#### Exercise directions
Your task is to gather the lines below that hold the string "local".

Segment Start: Material for this task

(** The same bounds on integers, in units of [2^-47]
    ([2^47 = 140737488355328]). *)
Definition normalization_check (k : Z) : bool :=
  let m := f32_mean_of_count k in
  let rp := F32.sub f32_one m in
  let rm := F32.sub f32_minus_one m in
  let um := units47 m in
  let up := units47 rp in
  let un := units47 rm in
  representable47 m && representable47 rp && representable47 rm &&
  (Z.abs (um * 49104 - (49104 - 2 * k) * 140737488355328) <=? 205957103616) &&
  (Z.abs (up + um - 140737488355328) <=? 8388608) &&
  (Z.abs (un + um + 140737488355328) <=? 8388608) &&
  (Z.abs ((49104 - k) * up + k * un) * 1000000 <=? 6910773628200026112).

Definition finite_nonzero (x : spec_float) : bool :=
  match x with S754_finite _ _ _ => true | _ => false end.

(** Adding a sample to the partial sum [j] is exact in [float32]. *)
Definition partial_sum_check (j : Z) : bool :=
  let fj := F32.of_Z j in
  let fj1 := F32.of_Z (j + 1) in
  sf_eqb (F32.add fj f32_one) fj1 &&
  sf_eqb (F32.add fj f32_minus_one) (F32.of_Z (j - 1)) &&
  finite_nonzero fj1.

(** [a] is the opposite of [b], up to the sign of a zero. *)
Definition mirror (a b : spec_float) : Prop :=
  a = SFopp b \/ (a = S754_zero false /\ b = S754_zero false).

(** ** Concrete inputs on which the definitions are run *)

Definition zero_buffer : list byte := repeat x00 (Z.to_nat 6138).

Definition one_snapshot : Dataset := {|
  _directory := "data";
  _filenames := Some ["snapshot_0.bin"%string];
  _ground_truth := NoGroundTruth;
  _ref_location := None;
  _track := None
|}.

Definition one_snapshot_fs (buffer : list byte) : filesystem :=
  fun filename =>
    if String.eqb filename "data/snapshot_0.bin" then Some buffer else None.

Definition node (lat lon : Z) : GeodeticPoint :=
  {| latitude := F64.of_Z lat; longitude := F64.of_Z lon |}.

Definition two_gt_files : list gt_file :=
  [ {| file_ending := "gpx"; nodes := [node 0 0; node 0 1] |};
    {| file_ending := "gpx"; nodes := [node 1 0; node 1 1] |} ].

Definition static_dataset : Dataset := {|
  _directory := "data";
  _filenames := Some ["snapshot_0.bin"%string];
  _ground_truth := StaticLocation (node 51 7);
  _ref_location := Some (node 51 7);
  _track := None
|}.

Definition straight_track : Dataset := {|
  _directory := "data";
  _filenames := Some ["snapshot_0.bin"%string];
  _ground_truth := TrackNodes [node 0 0; node 0 100];
  _ref_location := Some (node 0 0);
  _track := Some [(F64.of_Z 0, F64.of_Z 0); (F64.of_Z 100, F64.of_Z 0)]
|}.

(** The track of the examples, from local (0, 0) to (100, 0). *)
Definition straight_line : list (@coord spec_float) :=
  [(F64.of_Z 0, F64.of_Z 0); (F64.of_Z 100, F64.of_Z 0)].

(** A track with a corner, from local (0, 0) by (100, 0) to (100, 100). *)
Definition corner_line : list (@coord spec_float) :=
  [(F64.of_Z 0, F64.of_Z 0); (F64.of_Z 100, F64.of_Z 0);
   (F64.of_Z 100, F64.of_Z 100)].

(** For the test point of integer coordinates [(x, y)], the error computed
    for the track [line] is a number, and it is the minimum over the
    segments computed in [float64]. *)
Definition track_check (line : list (@coord spec_float)) (x y : Z) : bool :=
  match track_error line (F64.of_Z x, F64.of_Z y),
        nearest_distance_spec line (F64.of_Z x, F64.of_Z y) with
  | (_, Ok e), Some d => sf_eqb e d && negb (F64.is_nan e)
  | _, _ => false
  end.

(** * Properties of the snapshot decoder *)

Lemma bytes_per_snapshot_eq : bytes_per_snapshot = Z.to_nat 6138.
Proof. vm_compute. reflexivity. Qed.

Lemma length_unpack_byte_little (b : byte) :
  List.length (unpack_byte_little b) = 8%nat.
Proof. reflexivity. Qed.

Lemma length_np_unpackbits_little (a : list byte) :
  List.length (np_unpackbits_little a) = (8 * List.length a)%nat.
Proof.
  induction a as [|b a IH]; [reflexivity|].
  unfold np_unpackbits_little in *. cbn [flat_map].
  rewrite length_app, IH, length_unpack_byte_little. cbn [List.length]. lia.
Qed.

Segment End: Material for this task

#### Written answer
(** The track of the examples, from local (0, 0) to (100, 0). *)
(** A track with a corner, from local (0, 0) by (100, 0) to (100, 100). *)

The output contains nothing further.